Dataset items

<<<<

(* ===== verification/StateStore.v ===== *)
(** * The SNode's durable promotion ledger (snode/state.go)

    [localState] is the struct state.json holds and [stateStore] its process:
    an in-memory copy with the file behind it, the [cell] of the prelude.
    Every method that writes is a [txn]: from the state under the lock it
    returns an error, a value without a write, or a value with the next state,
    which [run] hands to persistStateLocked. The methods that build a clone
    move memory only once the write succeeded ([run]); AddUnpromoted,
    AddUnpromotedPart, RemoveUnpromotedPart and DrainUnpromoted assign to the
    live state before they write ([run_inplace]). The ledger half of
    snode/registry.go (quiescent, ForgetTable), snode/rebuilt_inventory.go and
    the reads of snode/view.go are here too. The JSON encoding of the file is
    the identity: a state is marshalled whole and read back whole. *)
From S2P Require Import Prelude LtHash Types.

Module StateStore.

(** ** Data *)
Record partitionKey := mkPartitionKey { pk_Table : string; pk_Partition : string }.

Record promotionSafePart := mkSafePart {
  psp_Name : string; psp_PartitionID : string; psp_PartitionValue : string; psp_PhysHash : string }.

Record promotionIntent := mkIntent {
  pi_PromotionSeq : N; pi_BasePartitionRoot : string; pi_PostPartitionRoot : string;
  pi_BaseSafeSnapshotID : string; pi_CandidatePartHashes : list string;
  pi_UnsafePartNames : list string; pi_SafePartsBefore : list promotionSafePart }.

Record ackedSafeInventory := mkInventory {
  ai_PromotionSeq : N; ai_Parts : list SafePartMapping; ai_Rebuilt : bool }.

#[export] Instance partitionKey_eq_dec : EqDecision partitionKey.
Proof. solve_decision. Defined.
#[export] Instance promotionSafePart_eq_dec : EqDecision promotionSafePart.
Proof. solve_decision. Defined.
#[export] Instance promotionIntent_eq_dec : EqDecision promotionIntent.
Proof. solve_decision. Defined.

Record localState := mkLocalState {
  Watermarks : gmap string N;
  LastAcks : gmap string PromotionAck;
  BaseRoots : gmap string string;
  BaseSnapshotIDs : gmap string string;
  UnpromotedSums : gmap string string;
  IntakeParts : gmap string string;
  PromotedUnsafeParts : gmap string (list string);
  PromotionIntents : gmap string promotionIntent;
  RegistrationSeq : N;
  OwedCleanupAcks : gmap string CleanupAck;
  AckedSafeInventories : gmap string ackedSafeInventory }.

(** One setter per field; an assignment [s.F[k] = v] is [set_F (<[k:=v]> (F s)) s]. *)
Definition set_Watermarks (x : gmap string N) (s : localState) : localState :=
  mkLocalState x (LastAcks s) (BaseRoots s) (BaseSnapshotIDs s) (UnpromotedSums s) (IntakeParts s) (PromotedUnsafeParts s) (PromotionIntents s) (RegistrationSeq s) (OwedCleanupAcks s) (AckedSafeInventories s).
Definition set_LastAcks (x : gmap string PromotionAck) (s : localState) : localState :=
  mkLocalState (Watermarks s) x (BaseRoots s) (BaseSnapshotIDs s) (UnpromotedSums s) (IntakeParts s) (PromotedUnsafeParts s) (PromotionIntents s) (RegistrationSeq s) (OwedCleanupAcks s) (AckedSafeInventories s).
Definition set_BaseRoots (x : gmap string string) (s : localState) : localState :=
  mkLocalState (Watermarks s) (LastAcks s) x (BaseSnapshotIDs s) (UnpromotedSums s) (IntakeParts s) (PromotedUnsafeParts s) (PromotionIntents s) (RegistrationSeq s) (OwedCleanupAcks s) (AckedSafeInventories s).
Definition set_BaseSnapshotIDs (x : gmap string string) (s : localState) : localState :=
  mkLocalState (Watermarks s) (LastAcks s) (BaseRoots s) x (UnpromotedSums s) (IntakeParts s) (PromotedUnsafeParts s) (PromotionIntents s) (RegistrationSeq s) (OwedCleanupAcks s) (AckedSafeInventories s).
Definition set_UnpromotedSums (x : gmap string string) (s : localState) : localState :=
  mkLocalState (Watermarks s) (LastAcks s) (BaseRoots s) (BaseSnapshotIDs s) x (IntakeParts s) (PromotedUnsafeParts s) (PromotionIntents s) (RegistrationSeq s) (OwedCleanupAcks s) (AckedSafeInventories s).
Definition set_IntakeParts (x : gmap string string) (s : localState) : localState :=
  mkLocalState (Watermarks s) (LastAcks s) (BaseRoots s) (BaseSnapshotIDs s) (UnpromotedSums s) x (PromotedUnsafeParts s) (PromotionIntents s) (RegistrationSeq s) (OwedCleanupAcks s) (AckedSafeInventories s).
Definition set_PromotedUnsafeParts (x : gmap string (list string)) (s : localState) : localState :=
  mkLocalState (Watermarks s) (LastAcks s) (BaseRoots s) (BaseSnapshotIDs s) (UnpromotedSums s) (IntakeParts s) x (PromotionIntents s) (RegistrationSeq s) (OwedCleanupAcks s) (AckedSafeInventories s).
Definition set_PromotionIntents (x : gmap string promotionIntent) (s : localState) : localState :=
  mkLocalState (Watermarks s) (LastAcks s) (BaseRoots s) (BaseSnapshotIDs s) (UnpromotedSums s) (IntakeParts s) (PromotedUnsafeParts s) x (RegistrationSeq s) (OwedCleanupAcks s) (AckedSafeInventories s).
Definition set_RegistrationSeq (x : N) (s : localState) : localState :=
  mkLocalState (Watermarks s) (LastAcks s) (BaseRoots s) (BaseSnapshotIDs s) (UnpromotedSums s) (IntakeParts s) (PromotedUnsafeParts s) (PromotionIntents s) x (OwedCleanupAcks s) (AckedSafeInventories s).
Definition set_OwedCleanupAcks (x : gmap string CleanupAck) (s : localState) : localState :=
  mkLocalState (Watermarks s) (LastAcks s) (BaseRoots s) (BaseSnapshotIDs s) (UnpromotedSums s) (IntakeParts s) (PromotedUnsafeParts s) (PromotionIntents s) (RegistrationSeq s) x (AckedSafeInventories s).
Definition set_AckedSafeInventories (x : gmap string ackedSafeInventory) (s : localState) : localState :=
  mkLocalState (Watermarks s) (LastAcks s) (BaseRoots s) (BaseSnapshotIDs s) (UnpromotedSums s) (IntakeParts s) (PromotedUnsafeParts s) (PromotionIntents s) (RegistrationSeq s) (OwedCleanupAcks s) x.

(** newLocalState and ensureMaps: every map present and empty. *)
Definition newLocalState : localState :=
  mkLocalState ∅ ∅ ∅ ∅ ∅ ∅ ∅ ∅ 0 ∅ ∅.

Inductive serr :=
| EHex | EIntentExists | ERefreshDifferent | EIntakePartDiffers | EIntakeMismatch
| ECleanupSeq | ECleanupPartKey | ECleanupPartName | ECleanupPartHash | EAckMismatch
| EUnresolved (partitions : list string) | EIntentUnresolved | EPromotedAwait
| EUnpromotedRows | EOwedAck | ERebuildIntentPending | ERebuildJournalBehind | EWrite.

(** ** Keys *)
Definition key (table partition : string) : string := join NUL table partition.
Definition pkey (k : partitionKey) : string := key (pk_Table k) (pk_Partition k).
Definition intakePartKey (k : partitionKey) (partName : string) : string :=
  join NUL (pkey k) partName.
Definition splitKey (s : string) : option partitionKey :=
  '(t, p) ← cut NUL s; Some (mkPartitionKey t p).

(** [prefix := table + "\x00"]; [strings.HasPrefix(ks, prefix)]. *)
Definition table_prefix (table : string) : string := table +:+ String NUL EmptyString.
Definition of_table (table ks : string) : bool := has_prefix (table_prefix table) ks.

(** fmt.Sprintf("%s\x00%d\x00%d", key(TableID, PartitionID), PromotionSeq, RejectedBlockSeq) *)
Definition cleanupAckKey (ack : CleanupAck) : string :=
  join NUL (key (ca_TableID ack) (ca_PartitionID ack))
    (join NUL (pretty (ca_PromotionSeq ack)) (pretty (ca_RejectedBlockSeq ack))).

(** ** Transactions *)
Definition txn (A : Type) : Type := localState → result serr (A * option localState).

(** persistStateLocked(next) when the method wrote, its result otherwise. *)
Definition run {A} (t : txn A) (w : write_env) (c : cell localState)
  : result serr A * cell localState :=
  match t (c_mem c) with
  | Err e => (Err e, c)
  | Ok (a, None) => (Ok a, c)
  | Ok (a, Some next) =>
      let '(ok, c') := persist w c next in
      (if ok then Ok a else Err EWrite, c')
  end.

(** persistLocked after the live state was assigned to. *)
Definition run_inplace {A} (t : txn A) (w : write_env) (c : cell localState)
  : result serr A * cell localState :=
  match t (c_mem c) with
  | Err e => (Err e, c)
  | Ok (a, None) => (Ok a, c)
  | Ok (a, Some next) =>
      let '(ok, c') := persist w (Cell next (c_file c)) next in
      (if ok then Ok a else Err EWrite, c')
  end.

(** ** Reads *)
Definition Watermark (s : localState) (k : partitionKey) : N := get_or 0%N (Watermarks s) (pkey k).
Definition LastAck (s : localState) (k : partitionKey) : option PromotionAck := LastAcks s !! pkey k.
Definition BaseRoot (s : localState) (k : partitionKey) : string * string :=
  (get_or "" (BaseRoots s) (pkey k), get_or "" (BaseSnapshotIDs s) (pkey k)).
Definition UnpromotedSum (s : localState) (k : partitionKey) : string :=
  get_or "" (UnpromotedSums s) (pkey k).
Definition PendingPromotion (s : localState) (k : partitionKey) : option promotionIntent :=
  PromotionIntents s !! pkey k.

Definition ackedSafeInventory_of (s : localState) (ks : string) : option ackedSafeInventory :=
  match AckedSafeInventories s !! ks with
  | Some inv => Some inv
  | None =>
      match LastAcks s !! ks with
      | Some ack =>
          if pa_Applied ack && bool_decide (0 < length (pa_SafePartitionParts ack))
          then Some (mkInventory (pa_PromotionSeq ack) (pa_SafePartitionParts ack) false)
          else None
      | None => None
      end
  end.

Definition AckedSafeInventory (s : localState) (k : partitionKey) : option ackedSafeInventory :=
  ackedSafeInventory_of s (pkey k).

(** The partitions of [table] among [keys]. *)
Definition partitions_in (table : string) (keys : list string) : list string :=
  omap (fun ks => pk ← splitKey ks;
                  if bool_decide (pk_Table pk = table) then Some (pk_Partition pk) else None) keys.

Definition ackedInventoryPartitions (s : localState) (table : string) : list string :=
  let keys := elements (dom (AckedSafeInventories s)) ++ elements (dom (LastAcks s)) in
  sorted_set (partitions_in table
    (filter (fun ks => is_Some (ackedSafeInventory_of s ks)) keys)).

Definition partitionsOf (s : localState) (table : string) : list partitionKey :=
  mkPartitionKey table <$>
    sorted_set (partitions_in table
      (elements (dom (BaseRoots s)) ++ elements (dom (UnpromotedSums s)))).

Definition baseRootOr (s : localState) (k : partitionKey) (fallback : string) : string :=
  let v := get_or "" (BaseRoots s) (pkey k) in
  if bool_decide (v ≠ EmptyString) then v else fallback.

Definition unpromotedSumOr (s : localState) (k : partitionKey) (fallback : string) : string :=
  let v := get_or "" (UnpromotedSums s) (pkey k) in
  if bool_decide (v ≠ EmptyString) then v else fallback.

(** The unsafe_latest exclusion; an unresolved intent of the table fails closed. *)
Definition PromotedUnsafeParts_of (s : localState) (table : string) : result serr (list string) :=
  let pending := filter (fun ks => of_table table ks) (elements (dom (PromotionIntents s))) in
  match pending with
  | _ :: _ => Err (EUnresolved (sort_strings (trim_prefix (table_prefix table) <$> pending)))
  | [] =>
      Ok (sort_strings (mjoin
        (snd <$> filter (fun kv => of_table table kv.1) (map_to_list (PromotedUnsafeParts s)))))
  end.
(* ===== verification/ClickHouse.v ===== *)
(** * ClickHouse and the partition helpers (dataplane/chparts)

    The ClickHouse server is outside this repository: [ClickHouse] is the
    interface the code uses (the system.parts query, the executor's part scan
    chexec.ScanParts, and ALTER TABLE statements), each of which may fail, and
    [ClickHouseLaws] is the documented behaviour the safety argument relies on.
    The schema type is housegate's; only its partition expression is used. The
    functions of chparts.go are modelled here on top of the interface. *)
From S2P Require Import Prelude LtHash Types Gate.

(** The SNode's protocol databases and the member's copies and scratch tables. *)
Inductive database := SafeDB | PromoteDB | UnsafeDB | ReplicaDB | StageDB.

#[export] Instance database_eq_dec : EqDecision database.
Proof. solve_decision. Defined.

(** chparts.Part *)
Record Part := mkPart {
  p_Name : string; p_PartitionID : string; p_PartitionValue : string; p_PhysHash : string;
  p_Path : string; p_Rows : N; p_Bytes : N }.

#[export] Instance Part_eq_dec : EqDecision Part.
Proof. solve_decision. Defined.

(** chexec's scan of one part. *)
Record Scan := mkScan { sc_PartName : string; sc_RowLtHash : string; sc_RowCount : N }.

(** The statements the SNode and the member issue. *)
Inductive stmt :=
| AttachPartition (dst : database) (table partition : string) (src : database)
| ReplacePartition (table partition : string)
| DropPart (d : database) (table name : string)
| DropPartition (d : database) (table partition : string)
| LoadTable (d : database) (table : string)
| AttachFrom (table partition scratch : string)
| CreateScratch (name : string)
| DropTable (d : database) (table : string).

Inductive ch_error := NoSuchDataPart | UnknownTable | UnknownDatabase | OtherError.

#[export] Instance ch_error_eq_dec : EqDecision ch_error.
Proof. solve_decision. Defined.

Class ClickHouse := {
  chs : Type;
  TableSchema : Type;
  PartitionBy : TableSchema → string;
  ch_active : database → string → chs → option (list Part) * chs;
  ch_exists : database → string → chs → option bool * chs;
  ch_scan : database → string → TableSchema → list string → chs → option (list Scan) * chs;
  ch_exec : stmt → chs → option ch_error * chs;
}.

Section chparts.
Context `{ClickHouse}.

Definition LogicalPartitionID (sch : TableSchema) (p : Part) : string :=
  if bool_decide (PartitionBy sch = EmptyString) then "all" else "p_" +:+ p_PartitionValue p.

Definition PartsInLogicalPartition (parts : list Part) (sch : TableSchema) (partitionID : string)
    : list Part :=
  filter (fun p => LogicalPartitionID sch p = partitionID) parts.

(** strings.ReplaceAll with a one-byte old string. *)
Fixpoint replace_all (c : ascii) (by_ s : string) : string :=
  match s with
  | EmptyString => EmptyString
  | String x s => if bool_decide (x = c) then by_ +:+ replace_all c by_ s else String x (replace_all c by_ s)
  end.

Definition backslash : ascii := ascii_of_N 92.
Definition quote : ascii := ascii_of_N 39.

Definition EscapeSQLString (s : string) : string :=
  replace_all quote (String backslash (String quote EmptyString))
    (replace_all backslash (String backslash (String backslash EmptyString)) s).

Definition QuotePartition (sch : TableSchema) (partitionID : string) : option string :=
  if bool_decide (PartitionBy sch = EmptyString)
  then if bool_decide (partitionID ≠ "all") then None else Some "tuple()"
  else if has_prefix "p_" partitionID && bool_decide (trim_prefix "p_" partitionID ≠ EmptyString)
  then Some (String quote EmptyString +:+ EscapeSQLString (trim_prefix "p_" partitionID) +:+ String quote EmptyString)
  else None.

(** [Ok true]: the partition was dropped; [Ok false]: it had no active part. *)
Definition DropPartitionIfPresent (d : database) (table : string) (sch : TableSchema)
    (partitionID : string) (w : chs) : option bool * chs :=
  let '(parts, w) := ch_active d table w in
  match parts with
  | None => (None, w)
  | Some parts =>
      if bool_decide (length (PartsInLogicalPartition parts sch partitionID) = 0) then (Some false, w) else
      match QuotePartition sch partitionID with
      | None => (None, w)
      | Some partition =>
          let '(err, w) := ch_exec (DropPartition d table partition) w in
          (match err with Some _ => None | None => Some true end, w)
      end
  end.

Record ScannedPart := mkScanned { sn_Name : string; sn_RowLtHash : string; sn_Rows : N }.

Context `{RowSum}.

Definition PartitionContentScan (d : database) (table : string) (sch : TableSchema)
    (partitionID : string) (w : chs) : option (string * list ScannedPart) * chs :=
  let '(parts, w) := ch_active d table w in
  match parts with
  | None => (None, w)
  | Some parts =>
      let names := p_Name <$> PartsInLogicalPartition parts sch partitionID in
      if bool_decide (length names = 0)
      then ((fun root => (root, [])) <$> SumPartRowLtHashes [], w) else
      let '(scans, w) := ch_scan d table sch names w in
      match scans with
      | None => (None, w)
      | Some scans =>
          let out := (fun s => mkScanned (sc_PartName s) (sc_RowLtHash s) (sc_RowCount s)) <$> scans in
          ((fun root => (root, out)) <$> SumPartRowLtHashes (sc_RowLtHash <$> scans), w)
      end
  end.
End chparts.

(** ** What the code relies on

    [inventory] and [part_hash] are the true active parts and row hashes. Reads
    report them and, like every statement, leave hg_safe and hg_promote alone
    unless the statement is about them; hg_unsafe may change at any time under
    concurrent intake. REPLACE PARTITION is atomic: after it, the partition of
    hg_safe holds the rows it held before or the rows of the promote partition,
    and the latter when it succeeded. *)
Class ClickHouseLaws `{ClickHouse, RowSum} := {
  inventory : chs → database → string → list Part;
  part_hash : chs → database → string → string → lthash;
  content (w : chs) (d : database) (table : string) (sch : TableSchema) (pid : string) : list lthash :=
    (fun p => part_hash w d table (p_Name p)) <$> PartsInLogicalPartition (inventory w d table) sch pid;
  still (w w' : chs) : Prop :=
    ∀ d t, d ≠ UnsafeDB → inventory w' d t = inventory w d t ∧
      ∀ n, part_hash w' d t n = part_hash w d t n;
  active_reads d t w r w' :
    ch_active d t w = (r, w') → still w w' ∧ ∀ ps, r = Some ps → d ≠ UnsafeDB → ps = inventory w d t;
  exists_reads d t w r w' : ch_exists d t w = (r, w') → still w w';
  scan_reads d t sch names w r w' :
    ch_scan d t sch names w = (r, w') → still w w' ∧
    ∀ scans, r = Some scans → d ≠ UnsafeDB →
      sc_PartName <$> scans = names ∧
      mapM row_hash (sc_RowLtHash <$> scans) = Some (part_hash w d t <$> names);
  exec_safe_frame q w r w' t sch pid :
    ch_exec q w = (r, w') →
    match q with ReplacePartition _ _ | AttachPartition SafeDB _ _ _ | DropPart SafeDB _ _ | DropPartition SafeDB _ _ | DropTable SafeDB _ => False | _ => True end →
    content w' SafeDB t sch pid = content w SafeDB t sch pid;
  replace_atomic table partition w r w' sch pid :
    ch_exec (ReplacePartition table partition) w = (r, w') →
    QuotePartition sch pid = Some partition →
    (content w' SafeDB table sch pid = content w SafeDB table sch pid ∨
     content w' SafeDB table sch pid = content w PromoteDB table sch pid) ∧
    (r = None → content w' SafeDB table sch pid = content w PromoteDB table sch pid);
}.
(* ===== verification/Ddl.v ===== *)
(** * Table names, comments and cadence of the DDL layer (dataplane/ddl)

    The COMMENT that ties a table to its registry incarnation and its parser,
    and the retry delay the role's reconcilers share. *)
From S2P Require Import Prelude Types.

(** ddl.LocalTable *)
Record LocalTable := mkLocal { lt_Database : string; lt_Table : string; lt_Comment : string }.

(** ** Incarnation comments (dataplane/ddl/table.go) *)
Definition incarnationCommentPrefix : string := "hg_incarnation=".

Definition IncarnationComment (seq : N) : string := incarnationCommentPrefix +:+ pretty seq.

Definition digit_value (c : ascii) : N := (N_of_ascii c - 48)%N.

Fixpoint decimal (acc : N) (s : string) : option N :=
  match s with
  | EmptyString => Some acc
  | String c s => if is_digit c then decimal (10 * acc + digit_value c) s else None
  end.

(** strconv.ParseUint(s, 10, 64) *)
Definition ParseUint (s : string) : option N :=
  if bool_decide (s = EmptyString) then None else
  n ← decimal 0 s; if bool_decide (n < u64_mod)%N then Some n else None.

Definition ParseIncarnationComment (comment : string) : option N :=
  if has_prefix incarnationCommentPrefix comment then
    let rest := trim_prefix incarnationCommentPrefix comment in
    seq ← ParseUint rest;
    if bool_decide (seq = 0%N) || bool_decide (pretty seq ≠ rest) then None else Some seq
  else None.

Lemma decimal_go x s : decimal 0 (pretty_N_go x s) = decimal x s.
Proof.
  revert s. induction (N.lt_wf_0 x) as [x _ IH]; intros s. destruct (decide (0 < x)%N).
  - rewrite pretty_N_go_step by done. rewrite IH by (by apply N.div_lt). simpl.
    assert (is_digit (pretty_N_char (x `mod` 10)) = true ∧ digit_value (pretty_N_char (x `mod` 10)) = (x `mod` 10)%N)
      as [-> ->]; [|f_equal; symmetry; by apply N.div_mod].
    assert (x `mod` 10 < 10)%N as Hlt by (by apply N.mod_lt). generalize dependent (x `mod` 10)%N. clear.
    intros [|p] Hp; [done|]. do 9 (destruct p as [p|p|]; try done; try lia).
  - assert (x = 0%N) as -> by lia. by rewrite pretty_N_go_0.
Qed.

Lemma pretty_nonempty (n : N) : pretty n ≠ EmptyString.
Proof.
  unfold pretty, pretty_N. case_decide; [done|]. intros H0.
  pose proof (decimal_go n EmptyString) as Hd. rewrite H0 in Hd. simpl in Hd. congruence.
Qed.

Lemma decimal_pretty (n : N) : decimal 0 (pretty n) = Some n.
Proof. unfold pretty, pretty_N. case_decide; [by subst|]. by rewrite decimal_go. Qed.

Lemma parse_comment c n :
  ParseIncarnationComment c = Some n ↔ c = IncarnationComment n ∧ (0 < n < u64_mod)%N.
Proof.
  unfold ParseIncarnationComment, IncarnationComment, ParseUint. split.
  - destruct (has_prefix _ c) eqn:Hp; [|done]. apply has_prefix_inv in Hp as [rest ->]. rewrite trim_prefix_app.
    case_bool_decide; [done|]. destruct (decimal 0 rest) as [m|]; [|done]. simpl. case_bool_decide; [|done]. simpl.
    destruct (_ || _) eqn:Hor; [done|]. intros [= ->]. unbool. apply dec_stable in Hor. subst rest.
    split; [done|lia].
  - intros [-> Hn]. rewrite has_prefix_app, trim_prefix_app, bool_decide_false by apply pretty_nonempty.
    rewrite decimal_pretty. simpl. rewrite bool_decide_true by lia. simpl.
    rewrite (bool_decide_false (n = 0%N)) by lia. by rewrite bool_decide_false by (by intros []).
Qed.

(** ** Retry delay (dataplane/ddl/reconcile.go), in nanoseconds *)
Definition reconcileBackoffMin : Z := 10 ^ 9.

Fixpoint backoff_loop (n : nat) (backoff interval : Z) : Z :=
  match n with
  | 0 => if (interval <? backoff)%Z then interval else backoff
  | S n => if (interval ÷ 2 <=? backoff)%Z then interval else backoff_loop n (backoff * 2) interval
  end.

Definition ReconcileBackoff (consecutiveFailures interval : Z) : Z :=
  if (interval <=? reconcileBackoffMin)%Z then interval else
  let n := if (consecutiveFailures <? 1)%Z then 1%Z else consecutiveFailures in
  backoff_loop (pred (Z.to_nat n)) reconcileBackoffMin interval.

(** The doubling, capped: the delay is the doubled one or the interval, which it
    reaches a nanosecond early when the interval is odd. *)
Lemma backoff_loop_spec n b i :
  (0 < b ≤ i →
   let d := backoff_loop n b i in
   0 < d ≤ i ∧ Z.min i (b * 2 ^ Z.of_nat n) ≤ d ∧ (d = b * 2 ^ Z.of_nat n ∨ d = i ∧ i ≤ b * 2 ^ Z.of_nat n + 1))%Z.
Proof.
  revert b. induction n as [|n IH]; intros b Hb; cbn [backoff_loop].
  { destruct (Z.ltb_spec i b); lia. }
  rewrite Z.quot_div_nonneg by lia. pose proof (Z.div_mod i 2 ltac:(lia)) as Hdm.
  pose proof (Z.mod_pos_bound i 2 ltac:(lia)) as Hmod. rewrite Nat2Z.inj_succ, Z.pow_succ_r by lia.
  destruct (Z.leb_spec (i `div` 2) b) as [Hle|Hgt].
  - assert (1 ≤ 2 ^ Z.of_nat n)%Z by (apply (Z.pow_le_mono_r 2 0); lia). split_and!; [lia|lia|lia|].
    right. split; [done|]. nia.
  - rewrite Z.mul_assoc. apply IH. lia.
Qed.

>>>>

* [What is expected]: Working down from the line that contains "(** The doubling, capped: the", retype each line exactly through the last line of the data, and give nothing else.

* [Task answer]:
(** The doubling, capped: the delay is the doubled one or the interval, which it
    reaches a nanosecond early when the interval is odd. *)
Lemma backoff_loop_spec n b i :
  (0 < b ≤ i →
   let d := backoff_loop n b i in
   0 < d ≤ i ∧ Z.min i (b * 2 ^ Z.of_nat n) ≤ d ∧ (d = b * 2 ^ Z.of_nat n ∨ d = i ∧ i ≤ b * 2 ^ Z.of_nat n + 1))%Z.
Proof.
  revert b. induction n as [|n IH]; intros b Hb; cbn [backoff_loop].
  { destruct (Z.ltb_spec i b); lia. }
  rewrite Z.quot_div_nonneg by lia. pose proof (Z.div_mod i 2 ltac:(lia)) as Hdm.
  pose proof (Z.mod_pos_bound i 2 ltac:(lia)) as Hmod. rewrite Nat2Z.inj_succ, Z.pow_succ_r by lia.
  destruct (Z.leb_spec (i `div` 2) b) as [Hle|Hgt].
  - assert (1 ≤ 2 ^ Z.of_nat n)%Z by (apply (Z.pow_le_mono_r 2 0); lia). split_and!; [lia|lia|lia|].
    right. split; [done|]. nia.
  - rewrite Z.mul_assoc. apply IH. lia.
Qed.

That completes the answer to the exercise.